Task objective:
The records beneath should be restated word for word.

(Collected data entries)
+===+

(** One turn of a loop that is not paused. *)
Lemma run_loop_turn (s : Tick W) N :
  (forall w : W, (env_paused w).1 = false) ->
  (forall (w : W) id ts, fst (env_list_tasks id w) = Ok ts -> length ts <= N) ->
  (exists status s', forall fuel,
     run_loop tc (dev_tick tc has_executor raw_error) (S fuel) s = (RunEnd_Finished status, s'))
  \/ exists s', dls_initialized (loaded s') = true
       /\ (dls_initialized (loaded s) = true -> S (length (dls_task_queue (loaded s'))) = length (dls_task_queue (loaded s)))
       /\ (dls_initialized (loaded s) = false -> length (dls_task_queue (loaded s')) <= N)
       /\ forall fuel, run_loop tc (dev_tick tc has_executor raw_error) (S fuel) s
                     = run_loop tc (dev_tick tc has_executor raw_error) fuel s'.
Proof.
  intros Hp Hlist. destruct (ok_of false is_cancelled s) as [[] s1] eqn:E1;
    [left; eexists _, s1; intros fuel; cbn [run_loop]; by rewrite E1|].
  destruct (ok_of false is_paused s1) as [p s2] eqn:E2.
  assert (p = false) as -> by (unfold ok_of, is_paused, call in E2; specialize (Hp (tk_world s1));
    destruct (env_paused (tk_world s1)) as [b w]; cbn in Hp, E2; congruence).
  pose proof (within_ok_of _ _ _ _ _ (adds_cancelled plain) E1) as (S1 & _).
  pose proof (within_ok_of _ _ _ _ _ adds_paused E2) as (S2 & _).
  destruct (run_tick tc (dev_tick tc has_executor raw_error) s2) as [[status|] s3] eqn:E3;
    [left; exists status, s3; intros fuel; cbn [run_loop]; by rewrite E1, E2, E3|].
  assert (dev_tick tc has_executor raw_error s2 = (Ok TickOutcome_Continue, s3)) as Et
    by (unfold run_tick in E3; destruct (dev_tick _ _ _ s2) as [[[| |]|e] t]; [congruence|done..|]; by destruct (ok_of _ _ t)).
  pose proof (dev_tick_bound tc has_executor raw_error s2 s3 N Hlist) as Hb.
  rewrite (loaded_state _ _ S2), (loaded_state _ _ S1) in Hb.
  pose proof (fun Hi => Hb Hi Et) as Hb'.
  apply dev_tick_ok in Et as (add & _ & _ & [(_ & _ & Hq)|(_ & _ & Hn)]); [|done].
  destruct (Hq eq_refl) as [Hi3 Hq3]. rewrite (loaded_state _ _ S2), (loaded_state _ _ S1) in Hq3.
  right. exists s3. split_and!; [done|done|done|]. intros fuel. cbn [run_loop]. by rewrite E1, E2, E3.
Qed.
(** Once the queue is filled, the loop takes at most one tick more than it has
    tasks. *)
Lemma run_loop_drains k (s : Tick W) N :
  (forall w : W, (env_paused w).1 = false) ->
  (forall (w : W) id ts, fst (env_list_tasks id w) = Ok ts -> length ts <= N) ->
  dls_initialized (loaded s) = true -> length (dls_task_queue (loaded s)) = k ->
  exists status s', forall fuel, k < fuel ->
  run_loop tc (dev_tick tc has_executor raw_error) fuel s = (RunEnd_Finished status, s').
Proof.
  intros Hp Hlist. revert s. induction k as [|k IH]; intros s Hi Hk;
    (destruct (run_loop_turn s N Hp Hlist) as [(status & s' & Hr)|(s3 & Hi3 & Hq3 & _ & Hr)];
     [exists status, s'; intros [|fuel] Hf; [lia|apply Hr]|]); specialize (Hq3 Hi); [lia|].
  destruct (IH s3 Hi3) as (status & s' & Hr'); [lia|]. exists status, s'.
  intros [|fuel] Hf; [lia|]. rewrite Hr. apply Hr'. lia.
Qed.

(** C11: a dev loop that is not paused ends, whatever its calls answer: started
    afresh on a project that never lists more than [N] tasks, it has stopped,
    failed or completed after [N + 2] ticks: one to fill the queue, one per task
    and one to find the queue empty. *)
Theorem dev_loop_terminates (s : Tick W) N :
  (forall w : W, (env_paused w).1 = false) ->
  (forall (w : W) id ts, fst (env_list_tasks id w) = Ok ts -> length ts <= N) ->
  tk_state s = ∅ ->
  exists status s', forall fuel, N + 2 <= fuel -> dev_loop fuel s = (RunEnd_Finished status, s').
Proof.
  intros Hp Hlist Hempty. unfold dev_loop, run_automaton.
  destruct (dev_on_install tc raw_error s) as [[[]|e] s1] eqn:E1; [|by eexists _, _].
  destruct (ok_of tt _ s1) as [u s2] eqn:E2.
  assert (dls_initialized (loaded s2) = false) as Hi.
  { assert (adds plain (dev_on_install tc raw_error : T unit)) as Ha.
    { unfold dev_on_install. apply adds_bind; [solve_adds|]. intros. apply adds_emit. auto. }
    apply Ha in E1 as (S1 & _). apply within_ok_of in E2 as (S2 & _).
    - unfold loaded, state_get. rewrite S2, S1, Hempty. by rewrite lookup_empty.
    - apply adds_status_send. auto. }
  assert (exists status s', forall fuel, N + 2 <= fuel ->
    run_loop tc (dev_tick tc has_executor raw_error) fuel s2 = (RunEnd_Finished status, s')) as (status & s' & Hr);
    [|exists status, (wind_down tc dev_on_stop status s'); intros fuel Hf; by rewrite (Hr fuel Hf)].
  destruct (run_loop_turn s2 N Hp Hlist) as [(status & s' & Hr)|(s3 & Hi3 & _ & Hb & Hr)].
  - exists status, s'. intros [|fuel] Hf; [lia|apply Hr].
  - destruct (run_loop_drains _ s3 N Hp Hlist Hi3 eq_refl) as (status & s' & Hr'). specialize (Hb Hi).
    exists status, s'. intros [|fuel] Hf; [lia|]. rewrite Hr. apply Hr'. lia.
Qed.
End DevLoopRun.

+===+

Finished exercise:
(** One turn of a loop that is not paused. *)
Lemma run_loop_turn (s : Tick W) N :
  (forall w : W, (env_paused w).1 = false) ->
  (forall (w : W) id ts, fst (env_list_tasks id w) = Ok ts -> length ts <= N) ->
  (exists status s', forall fuel,
     run_loop tc (dev_tick tc has_executor raw_error) (S fuel) s = (RunEnd_Finished status, s'))
  \/ exists s', dls_initialized (loaded s') = true
       /\ (dls_initialized (loaded s) = true -> S (length (dls_task_queue (loaded s'))) = length (dls_task_queue (loaded s)))
       /\ (dls_initialized (loaded s) = false -> length (dls_task_queue (loaded s')) <= N)
       /\ forall fuel, run_loop tc (dev_tick tc has_executor raw_error) (S fuel) s
                     = run_loop tc (dev_tick tc has_executor raw_error) fuel s'.
Proof.
  intros Hp Hlist. destruct (ok_of false is_cancelled s) as [[] s1] eqn:E1;
    [left; eexists _, s1; intros fuel; cbn [run_loop]; by rewrite E1|].
  destruct (ok_of false is_paused s1) as [p s2] eqn:E2.
  assert (p = false) as -> by (unfold ok_of, is_paused, call in E2; specialize (Hp (tk_world s1));
    destruct (env_paused (tk_world s1)) as [b w]; cbn in Hp, E2; congruence).
  pose proof (within_ok_of _ _ _ _ _ (adds_cancelled plain) E1) as (S1 & _).
  pose proof (within_ok_of _ _ _ _ _ adds_paused E2) as (S2 & _).
  destruct (run_tick tc (dev_tick tc has_executor raw_error) s2) as [[status|] s3] eqn:E3;
    [left; exists status, s3; intros fuel; cbn [run_loop]; by rewrite E1, E2, E3|].
  assert (dev_tick tc has_executor raw_error s2 = (Ok TickOutcome_Continue, s3)) as Et
    by (unfold run_tick in E3; destruct (dev_tick _ _ _ s2) as [[[| |]|e] t]; [congruence|done..|]; by destruct (ok_of _ _ t)).
  pose proof (dev_tick_bound tc has_executor raw_error s2 s3 N Hlist) as Hb.
  rewrite (loaded_state _ _ S2), (loaded_state _ _ S1) in Hb.
  pose proof (fun Hi => Hb Hi Et) as Hb'.
  apply dev_tick_ok in Et as (add & _ & _ & [(_ & _ & Hq)|(_ & _ & Hn)]); [|done].
  destruct (Hq eq_refl) as [Hi3 Hq3]. rewrite (loaded_state _ _ S2), (loaded_state _ _ S1) in Hq3.
  right. exists s3. split_and!; [done|done|done|]. intros fuel. cbn [run_loop]. by rewrite E1, E2, E3.
Qed.
(** Once the queue is filled, the loop takes at most one tick more than it has
    tasks. *)
Lemma run_loop_drains k (s : Tick W) N :
  (forall w : W, (env_paused w).1 = false) ->
  (forall (w : W) id ts, fst (env_list_tasks id w) = Ok ts -> length ts <= N) ->
  dls_initialized (loaded s) = true -> length (dls_task_queue (loaded s)) = k ->
  exists status s', forall fuel, k < fuel ->
  run_loop tc (dev_tick tc has_executor raw_error) fuel s = (RunEnd_Finished status, s').
Proof.
  intros Hp Hlist. revert s. induction k as [|k IH]; intros s Hi Hk;
    (destruct (run_loop_turn s N Hp Hlist) as [(status & s' & Hr)|(s3 & Hi3 & Hq3 & _ & Hr)];
     [exists status, s'; intros [|fuel] Hf; [lia|apply Hr]|]); specialize (Hq3 Hi); [lia|].
  destruct (IH s3 Hi3) as (status & s' & Hr'); [lia|]. exists status, s'.
  intros [|fuel] Hf; [lia|]. rewrite Hr. apply Hr'. lia.
Qed.

(** C11: a dev loop that is not paused ends, whatever its calls answer: started
    afresh on a project that never lists more than [N] tasks, it has stopped,
    failed or completed after [N + 2] ticks: one to fill the queue, one per task
    and one to find the queue empty. *)
Theorem dev_loop_terminates (s : Tick W) N :
  (forall w : W, (env_paused w).1 = false) ->
  (forall (w : W) id ts, fst (env_list_tasks id w) = Ok ts -> length ts <= N) ->
  tk_state s = ∅ ->
  exists status s', forall fuel, N + 2 <= fuel -> dev_loop fuel s = (RunEnd_Finished status, s').
Proof.
  intros Hp Hlist Hempty. unfold dev_loop, run_automaton.
  destruct (dev_on_install tc raw_error s) as [[[]|e] s1] eqn:E1; [|by eexists _, _].
  destruct (ok_of tt _ s1) as [u s2] eqn:E2.
  assert (dls_initialized (loaded s2) = false) as Hi.
  { assert (adds plain (dev_on_install tc raw_error : T unit)) as Ha.
    { unfold dev_on_install. apply adds_bind; [solve_adds|]. intros. apply adds_emit. auto. }
    apply Ha in E1 as (S1 & _). apply within_ok_of in E2 as (S2 & _).
    - unfold loaded, state_get. rewrite S2, S1, Hempty. by rewrite lookup_empty.
    - apply adds_status_send. auto. }
  assert (exists status s', forall fuel, N + 2 <= fuel ->
    run_loop tc (dev_tick tc has_executor raw_error) fuel s2 = (RunEnd_Finished status, s')) as (status & s' & Hr);
    [|exists status, (wind_down tc dev_on_stop status s'); intros fuel Hf; by rewrite (Hr fuel Hf)].
  destruct (run_loop_turn s2 N Hp Hlist) as [(status & s' & Hr)|(s3 & Hi3 & _ & Hb & Hr)].
  - exists status, s'. intros [|fuel] Hf; [lia|apply Hr].
  - destruct (run_loop_drains _ s3 N Hp Hlist Hi3 eq_refl) as (status & s' & Hr'). specialize (Hb Hi).
    exists status, s'. intros [|fuel] Hf; [lia|]. rewrite Hr. apply Hr'. lia.
Qed.
End DevLoopRun.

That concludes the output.